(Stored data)
-*-*-
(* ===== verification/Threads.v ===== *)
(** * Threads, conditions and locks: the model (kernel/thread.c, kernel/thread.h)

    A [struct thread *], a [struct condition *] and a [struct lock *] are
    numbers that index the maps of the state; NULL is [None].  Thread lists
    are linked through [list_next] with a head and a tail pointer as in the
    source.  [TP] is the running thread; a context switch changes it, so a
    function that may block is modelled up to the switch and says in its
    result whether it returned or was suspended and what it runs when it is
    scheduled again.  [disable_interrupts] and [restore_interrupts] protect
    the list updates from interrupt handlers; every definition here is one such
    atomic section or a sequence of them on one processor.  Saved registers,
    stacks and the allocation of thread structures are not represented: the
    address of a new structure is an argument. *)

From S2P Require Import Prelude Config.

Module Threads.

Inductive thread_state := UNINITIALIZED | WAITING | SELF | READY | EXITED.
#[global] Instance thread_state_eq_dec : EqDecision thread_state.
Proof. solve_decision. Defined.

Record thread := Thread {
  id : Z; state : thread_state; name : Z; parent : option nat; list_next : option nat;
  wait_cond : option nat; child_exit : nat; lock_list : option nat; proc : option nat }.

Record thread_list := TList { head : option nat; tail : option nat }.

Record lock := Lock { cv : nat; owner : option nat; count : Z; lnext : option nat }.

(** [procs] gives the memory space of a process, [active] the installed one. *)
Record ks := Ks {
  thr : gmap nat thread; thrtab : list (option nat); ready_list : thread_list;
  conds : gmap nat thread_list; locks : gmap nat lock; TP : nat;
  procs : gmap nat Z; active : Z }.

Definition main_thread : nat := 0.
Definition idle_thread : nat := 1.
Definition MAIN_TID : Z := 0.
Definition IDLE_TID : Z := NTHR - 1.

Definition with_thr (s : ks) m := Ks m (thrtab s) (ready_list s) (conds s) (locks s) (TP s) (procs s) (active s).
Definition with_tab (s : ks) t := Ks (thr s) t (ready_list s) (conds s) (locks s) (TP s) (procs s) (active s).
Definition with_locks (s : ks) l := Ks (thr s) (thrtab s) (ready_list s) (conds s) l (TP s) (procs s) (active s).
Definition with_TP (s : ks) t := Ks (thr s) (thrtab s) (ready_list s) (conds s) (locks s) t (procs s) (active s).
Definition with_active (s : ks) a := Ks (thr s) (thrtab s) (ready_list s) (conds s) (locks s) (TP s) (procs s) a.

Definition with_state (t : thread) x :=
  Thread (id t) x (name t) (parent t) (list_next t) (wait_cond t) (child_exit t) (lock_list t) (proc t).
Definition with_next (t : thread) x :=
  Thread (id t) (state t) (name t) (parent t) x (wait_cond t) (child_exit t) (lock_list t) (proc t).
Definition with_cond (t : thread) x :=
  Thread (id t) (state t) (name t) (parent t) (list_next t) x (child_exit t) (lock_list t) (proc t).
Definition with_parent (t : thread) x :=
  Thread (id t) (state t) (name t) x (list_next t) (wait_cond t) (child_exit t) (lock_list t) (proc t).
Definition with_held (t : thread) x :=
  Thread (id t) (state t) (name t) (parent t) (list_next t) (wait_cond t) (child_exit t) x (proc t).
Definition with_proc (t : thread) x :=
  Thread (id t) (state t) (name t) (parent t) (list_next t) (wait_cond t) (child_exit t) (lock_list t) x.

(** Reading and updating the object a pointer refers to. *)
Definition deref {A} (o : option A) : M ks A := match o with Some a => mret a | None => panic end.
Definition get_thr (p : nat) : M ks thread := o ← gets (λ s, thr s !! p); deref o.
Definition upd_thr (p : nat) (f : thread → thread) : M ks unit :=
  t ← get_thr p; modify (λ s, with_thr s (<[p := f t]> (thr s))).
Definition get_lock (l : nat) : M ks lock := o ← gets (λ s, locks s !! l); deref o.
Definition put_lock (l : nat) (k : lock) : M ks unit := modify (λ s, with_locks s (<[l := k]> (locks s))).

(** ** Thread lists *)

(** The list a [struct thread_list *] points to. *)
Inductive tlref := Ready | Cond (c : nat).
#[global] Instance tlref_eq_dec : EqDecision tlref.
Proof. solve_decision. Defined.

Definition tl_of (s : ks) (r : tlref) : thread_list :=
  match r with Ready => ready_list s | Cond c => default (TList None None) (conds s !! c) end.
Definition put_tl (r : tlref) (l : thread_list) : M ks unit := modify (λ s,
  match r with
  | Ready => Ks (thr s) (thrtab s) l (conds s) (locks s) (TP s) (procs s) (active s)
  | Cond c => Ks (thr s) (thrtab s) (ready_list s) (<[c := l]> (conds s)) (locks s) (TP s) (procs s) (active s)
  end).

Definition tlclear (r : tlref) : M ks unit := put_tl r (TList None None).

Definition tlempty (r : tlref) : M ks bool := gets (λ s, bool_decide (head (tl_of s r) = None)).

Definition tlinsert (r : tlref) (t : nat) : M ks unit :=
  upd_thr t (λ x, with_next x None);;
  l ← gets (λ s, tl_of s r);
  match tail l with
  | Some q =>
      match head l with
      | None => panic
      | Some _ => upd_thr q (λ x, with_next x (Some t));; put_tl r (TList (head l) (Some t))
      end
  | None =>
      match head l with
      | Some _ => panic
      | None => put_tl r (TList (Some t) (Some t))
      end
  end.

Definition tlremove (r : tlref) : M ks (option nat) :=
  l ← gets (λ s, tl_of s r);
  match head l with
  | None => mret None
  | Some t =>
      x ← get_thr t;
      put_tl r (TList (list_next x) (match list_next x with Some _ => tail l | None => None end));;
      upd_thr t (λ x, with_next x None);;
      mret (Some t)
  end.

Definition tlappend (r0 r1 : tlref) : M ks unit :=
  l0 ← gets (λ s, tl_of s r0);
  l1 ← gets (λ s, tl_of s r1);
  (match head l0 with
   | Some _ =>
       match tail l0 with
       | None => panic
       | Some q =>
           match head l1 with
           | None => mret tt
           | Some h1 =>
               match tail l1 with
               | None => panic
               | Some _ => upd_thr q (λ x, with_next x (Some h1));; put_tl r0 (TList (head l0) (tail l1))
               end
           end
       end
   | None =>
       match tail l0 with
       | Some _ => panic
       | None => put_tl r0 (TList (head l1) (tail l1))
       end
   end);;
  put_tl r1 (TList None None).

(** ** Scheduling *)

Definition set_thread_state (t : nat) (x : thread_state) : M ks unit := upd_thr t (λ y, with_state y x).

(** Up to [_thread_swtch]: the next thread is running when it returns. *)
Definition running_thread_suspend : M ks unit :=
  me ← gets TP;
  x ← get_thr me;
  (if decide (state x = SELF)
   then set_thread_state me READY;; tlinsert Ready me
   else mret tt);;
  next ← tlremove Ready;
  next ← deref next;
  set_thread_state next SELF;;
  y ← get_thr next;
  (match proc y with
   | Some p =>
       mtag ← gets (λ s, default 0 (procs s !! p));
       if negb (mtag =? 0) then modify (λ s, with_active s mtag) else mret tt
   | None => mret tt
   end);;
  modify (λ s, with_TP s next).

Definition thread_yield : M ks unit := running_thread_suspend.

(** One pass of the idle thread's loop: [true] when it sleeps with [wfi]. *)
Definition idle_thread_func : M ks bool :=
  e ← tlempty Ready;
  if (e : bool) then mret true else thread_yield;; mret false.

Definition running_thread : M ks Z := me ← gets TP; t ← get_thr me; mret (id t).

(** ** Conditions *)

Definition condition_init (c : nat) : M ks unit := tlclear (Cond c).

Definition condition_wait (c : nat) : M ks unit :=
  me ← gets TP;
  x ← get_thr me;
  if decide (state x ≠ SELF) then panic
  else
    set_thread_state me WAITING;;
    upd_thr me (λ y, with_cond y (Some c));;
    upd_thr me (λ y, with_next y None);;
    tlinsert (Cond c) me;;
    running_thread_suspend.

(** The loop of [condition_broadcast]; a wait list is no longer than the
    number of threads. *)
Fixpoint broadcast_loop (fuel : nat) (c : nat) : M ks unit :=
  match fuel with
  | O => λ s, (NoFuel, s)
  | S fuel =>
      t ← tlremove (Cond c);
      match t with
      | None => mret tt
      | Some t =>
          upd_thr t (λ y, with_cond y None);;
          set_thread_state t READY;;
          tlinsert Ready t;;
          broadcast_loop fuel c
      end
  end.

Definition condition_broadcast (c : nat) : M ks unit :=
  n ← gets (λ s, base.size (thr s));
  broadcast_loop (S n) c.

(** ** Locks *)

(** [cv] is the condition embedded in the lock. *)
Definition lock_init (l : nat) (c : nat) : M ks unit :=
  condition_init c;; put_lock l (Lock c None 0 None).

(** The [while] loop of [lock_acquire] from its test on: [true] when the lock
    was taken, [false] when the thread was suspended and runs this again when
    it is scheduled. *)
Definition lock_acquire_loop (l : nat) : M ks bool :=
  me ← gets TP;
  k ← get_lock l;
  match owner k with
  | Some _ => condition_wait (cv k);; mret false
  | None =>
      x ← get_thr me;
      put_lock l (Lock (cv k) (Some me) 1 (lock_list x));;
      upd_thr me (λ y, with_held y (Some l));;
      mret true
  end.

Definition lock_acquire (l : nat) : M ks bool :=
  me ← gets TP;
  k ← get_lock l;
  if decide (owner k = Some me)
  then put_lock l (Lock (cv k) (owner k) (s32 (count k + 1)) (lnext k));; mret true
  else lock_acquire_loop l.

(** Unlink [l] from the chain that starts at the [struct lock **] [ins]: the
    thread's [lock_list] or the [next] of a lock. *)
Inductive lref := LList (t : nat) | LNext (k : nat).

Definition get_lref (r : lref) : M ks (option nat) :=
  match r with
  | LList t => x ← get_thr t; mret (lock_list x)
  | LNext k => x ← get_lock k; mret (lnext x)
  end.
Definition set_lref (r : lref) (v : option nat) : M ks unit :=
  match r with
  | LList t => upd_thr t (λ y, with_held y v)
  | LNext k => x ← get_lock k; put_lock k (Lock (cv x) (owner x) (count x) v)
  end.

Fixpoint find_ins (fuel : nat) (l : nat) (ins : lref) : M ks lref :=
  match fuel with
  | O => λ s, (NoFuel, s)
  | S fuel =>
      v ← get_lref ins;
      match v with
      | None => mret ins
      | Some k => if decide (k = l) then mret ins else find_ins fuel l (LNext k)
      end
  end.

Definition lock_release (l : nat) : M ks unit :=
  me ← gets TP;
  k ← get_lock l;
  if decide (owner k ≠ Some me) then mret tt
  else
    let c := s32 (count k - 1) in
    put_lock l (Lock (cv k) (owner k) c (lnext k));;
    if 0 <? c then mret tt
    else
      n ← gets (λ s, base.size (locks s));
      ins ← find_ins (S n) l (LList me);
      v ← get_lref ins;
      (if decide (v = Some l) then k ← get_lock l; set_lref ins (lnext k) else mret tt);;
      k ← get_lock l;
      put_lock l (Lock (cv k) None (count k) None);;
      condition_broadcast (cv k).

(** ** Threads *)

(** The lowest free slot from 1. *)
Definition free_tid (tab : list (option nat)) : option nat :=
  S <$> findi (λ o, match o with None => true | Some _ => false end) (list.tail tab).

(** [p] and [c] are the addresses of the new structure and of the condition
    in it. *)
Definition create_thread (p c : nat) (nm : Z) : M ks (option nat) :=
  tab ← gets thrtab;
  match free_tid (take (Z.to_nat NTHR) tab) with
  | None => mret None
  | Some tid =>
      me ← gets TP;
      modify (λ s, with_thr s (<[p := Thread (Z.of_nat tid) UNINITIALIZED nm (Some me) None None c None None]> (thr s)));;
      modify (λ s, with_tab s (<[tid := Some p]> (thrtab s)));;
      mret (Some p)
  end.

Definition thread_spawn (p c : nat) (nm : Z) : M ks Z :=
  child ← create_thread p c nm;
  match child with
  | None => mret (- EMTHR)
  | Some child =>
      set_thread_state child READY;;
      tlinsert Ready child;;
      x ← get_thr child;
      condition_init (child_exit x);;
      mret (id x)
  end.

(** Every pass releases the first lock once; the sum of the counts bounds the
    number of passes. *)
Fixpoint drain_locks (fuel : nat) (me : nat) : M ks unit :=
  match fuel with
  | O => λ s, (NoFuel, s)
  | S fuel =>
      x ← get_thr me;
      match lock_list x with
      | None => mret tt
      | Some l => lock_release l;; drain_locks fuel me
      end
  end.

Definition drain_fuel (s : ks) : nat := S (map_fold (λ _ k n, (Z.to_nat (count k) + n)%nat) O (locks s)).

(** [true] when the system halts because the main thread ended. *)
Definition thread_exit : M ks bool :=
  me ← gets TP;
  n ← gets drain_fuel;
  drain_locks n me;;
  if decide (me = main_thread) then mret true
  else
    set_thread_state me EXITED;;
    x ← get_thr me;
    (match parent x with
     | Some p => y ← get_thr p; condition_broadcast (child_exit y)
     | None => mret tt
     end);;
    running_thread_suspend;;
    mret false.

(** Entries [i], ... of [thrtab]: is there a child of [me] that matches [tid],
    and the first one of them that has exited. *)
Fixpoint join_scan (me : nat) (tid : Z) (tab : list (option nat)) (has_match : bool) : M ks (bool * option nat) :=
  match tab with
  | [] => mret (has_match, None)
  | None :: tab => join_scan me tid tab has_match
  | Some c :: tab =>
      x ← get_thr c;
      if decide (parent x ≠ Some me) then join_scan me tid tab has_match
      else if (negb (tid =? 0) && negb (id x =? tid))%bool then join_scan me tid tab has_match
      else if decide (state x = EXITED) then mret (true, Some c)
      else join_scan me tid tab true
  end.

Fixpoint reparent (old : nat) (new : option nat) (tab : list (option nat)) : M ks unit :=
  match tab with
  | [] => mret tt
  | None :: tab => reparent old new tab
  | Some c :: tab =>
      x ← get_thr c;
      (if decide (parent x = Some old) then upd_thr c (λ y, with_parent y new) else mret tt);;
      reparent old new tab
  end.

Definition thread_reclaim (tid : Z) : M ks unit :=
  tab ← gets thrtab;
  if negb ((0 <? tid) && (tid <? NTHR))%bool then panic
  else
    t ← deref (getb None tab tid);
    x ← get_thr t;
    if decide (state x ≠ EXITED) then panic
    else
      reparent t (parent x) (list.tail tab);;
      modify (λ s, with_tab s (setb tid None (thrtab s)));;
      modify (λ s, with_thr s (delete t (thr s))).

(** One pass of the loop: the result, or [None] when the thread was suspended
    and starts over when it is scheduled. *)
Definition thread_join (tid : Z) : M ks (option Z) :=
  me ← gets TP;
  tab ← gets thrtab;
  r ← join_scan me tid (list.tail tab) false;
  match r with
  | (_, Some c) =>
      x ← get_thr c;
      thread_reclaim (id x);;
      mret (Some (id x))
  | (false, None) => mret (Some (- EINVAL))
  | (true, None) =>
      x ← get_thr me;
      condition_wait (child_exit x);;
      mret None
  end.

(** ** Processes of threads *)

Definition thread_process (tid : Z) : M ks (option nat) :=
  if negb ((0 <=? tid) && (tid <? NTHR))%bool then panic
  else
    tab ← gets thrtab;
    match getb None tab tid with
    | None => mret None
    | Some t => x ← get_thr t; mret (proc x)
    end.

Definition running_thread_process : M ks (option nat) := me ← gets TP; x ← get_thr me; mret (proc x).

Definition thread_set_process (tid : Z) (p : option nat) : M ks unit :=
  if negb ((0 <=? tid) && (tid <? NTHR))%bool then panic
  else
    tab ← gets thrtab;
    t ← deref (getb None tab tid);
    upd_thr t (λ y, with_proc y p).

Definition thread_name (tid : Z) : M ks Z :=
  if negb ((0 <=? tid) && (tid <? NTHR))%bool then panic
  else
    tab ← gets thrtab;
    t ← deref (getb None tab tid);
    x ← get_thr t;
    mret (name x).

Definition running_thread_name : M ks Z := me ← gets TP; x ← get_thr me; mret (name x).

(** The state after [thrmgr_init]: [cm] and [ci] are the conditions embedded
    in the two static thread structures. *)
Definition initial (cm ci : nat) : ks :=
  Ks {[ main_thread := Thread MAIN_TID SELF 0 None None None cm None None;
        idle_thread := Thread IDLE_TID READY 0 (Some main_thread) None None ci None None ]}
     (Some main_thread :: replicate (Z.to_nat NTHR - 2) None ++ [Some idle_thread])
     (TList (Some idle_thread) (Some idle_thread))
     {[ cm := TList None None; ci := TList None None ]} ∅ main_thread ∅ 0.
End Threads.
-*-*-
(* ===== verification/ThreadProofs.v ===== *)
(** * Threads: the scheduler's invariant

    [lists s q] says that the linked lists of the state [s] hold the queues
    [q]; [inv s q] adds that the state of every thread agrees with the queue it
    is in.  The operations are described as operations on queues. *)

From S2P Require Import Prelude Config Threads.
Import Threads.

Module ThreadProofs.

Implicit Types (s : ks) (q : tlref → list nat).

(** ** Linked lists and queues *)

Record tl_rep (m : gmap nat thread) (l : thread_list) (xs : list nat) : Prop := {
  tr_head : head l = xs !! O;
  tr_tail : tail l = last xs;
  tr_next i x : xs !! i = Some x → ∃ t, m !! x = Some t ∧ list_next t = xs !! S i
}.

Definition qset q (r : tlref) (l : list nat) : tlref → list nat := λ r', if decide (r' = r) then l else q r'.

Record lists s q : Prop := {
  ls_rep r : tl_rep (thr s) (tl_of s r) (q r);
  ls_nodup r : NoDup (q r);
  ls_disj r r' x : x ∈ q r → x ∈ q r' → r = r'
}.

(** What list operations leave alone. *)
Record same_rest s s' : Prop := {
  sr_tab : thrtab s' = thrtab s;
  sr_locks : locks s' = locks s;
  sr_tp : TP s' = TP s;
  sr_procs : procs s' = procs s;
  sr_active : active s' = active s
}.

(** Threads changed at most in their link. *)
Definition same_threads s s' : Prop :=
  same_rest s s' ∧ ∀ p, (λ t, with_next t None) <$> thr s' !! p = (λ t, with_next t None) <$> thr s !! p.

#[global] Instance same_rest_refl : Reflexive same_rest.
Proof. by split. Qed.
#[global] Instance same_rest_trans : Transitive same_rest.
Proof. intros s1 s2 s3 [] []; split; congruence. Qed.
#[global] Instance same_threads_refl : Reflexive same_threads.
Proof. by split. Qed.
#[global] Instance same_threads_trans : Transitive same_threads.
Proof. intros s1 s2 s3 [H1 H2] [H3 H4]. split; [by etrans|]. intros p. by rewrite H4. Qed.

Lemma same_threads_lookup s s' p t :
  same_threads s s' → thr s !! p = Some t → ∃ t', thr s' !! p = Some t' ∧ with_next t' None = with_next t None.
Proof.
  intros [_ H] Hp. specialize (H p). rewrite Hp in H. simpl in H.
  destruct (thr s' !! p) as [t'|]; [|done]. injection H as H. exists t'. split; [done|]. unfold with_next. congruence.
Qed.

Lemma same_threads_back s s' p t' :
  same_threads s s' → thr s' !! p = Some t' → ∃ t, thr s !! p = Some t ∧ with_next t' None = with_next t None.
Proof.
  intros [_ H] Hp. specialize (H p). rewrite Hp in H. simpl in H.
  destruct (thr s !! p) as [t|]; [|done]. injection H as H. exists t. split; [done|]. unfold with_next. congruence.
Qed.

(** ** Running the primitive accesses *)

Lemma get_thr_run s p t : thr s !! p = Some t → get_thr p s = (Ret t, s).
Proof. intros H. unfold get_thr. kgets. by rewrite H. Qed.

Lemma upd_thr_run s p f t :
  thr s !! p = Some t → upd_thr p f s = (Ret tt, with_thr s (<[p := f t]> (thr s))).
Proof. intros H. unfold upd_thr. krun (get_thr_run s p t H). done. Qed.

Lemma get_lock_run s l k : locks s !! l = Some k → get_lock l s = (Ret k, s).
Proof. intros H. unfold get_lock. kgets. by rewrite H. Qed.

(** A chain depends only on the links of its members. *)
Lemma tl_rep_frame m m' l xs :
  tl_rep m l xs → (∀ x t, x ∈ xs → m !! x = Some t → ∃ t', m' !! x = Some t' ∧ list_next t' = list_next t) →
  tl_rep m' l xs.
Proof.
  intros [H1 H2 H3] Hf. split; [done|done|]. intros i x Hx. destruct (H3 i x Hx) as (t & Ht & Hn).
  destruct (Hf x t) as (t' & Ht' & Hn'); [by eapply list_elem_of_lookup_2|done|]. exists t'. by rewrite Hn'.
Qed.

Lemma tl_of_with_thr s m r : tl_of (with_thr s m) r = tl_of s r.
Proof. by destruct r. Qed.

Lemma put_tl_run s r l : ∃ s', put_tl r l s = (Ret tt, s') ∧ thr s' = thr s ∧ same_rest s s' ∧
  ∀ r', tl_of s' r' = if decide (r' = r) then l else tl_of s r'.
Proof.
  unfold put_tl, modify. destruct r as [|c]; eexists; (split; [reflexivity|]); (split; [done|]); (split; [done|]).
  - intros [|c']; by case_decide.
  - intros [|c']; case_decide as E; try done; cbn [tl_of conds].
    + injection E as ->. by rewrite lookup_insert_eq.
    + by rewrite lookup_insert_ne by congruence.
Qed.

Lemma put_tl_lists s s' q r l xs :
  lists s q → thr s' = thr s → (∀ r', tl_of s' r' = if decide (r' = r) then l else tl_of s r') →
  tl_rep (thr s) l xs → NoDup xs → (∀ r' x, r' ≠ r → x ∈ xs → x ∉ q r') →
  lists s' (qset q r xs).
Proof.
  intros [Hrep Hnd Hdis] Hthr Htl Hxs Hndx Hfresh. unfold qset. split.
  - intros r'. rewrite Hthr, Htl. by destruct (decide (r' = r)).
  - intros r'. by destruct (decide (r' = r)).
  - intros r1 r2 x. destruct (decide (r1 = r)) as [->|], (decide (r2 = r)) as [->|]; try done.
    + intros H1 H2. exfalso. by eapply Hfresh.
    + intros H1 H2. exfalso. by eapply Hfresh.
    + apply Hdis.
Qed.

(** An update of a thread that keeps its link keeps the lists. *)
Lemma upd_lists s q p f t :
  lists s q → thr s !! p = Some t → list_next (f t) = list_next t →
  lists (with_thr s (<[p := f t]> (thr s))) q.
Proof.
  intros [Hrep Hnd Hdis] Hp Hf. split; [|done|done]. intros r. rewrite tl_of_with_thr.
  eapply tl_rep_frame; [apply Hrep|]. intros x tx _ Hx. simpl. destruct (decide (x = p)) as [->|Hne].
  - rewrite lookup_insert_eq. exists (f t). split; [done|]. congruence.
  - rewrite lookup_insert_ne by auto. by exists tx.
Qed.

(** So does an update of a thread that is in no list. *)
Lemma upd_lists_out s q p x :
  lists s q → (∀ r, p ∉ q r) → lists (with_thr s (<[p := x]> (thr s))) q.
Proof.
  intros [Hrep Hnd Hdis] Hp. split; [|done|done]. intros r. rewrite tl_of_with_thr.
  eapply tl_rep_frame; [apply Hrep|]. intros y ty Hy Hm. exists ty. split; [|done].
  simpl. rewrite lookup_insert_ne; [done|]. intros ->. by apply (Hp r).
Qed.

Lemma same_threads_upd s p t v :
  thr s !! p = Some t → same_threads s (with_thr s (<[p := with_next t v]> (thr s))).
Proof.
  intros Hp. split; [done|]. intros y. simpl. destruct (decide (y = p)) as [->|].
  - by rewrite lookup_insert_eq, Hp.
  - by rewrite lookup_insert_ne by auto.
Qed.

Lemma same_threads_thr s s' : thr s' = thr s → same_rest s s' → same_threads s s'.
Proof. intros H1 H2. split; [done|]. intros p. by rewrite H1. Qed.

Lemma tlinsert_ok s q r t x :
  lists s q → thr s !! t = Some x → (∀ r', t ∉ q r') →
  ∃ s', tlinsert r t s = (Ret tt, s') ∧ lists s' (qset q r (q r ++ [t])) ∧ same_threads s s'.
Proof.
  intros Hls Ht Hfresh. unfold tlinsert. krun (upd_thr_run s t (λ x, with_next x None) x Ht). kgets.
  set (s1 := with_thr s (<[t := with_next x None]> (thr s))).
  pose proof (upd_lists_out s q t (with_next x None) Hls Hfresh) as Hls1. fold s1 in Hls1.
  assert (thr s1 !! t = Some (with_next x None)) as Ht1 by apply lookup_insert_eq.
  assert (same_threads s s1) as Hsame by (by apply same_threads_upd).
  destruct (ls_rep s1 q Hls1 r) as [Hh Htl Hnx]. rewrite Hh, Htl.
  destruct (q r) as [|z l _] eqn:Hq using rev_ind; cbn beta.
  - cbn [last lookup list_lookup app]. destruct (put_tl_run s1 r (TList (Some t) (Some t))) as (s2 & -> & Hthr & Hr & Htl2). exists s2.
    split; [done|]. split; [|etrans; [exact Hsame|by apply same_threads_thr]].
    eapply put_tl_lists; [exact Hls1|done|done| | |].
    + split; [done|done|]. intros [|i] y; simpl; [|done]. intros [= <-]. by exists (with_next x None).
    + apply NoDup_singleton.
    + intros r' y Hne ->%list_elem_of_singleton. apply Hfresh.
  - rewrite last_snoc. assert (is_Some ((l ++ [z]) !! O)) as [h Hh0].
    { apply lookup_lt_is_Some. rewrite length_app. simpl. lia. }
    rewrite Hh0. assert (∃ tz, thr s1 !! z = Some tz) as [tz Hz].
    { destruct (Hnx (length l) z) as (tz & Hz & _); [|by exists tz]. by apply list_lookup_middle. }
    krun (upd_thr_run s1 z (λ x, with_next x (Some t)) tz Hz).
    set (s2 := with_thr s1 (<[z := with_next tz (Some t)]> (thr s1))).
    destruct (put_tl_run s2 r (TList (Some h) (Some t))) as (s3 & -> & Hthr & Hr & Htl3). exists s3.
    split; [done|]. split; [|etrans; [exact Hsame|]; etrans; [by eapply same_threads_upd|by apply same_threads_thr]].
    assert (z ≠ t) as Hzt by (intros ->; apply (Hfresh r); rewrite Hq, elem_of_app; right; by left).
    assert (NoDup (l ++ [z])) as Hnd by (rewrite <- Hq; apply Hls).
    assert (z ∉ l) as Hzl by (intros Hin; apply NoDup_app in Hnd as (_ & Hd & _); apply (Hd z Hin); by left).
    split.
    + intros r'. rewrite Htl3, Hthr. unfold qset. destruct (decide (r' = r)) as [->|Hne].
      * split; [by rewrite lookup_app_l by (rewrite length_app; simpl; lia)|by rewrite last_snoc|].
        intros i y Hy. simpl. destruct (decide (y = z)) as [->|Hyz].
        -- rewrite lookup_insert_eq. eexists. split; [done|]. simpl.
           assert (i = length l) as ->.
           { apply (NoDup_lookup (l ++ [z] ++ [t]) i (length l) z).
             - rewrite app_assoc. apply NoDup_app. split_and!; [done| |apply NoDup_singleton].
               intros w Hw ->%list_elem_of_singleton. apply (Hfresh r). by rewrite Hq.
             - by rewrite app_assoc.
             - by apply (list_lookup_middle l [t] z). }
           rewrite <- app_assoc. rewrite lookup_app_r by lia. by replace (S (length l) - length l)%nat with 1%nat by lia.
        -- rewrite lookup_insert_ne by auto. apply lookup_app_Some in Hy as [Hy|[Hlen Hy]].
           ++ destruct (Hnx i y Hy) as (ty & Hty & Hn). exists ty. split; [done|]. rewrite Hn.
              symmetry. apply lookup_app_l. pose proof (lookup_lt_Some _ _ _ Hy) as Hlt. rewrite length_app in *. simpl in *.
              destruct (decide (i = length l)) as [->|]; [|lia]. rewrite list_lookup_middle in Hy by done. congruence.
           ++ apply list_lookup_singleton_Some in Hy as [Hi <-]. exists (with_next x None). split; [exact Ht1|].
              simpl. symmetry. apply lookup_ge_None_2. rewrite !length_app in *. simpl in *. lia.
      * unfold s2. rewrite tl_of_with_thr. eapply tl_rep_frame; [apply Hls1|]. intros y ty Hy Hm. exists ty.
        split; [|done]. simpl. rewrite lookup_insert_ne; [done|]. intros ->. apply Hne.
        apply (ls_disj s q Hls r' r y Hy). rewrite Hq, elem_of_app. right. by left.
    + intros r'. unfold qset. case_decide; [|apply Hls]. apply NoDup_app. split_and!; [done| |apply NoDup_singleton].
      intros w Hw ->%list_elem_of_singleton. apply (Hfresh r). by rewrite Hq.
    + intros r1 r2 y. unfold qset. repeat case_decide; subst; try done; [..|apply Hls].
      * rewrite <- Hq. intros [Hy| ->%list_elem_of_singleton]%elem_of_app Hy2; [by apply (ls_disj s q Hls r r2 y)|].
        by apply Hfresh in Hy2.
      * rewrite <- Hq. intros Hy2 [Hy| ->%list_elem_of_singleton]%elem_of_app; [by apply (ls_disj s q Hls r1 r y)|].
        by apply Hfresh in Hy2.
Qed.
-*-*-
_WHAT THE TASK ASKS_:
Please return only the lines above, starting at the line that has "(* ===== verification/Threads.v ===== *)" and ending at the line that has "conds : gmap", keeping both and leaving each one unchanged.

_OUTPUT FOR THIS EXERCISE_:
(* ===== verification/Threads.v ===== *)
(** * Threads, conditions and locks: the model (kernel/thread.c, kernel/thread.h)

    A [struct thread *], a [struct condition *] and a [struct lock *] are
    numbers that index the maps of the state; NULL is [None].  Thread lists
    are linked through [list_next] with a head and a tail pointer as in the
    source.  [TP] is the running thread; a context switch changes it, so a
    function that may block is modelled up to the switch and says in its
    result whether it returned or was suspended and what it runs when it is
    scheduled again.  [disable_interrupts] and [restore_interrupts] protect
    the list updates from interrupt handlers; every definition here is one such
    atomic section or a sequence of them on one processor.  Saved registers,
    stacks and the allocation of thread structures are not represented: the
    address of a new structure is an argument. *)

From S2P Require Import Prelude Config.

Module Threads.

Inductive thread_state := UNINITIALIZED | WAITING | SELF | READY | EXITED.
#[global] Instance thread_state_eq_dec : EqDecision thread_state.
Proof. solve_decision. Defined.

Record thread := Thread {
  id : Z; state : thread_state; name : Z; parent : option nat; list_next : option nat;
  wait_cond : option nat; child_exit : nat; lock_list : option nat; proc : option nat }.

Record thread_list := TList { head : option nat; tail : option nat }.

Record lock := Lock { cv : nat; owner : option nat; count : Z; lnext : option nat }.

(** [procs] gives the memory space of a process, [active] the installed one. *)
Record ks := Ks {
  thr : gmap nat thread; thrtab : list (option nat); ready_list : thread_list;
  conds : gmap nat thread_list; locks : gmap nat lock; TP : nat;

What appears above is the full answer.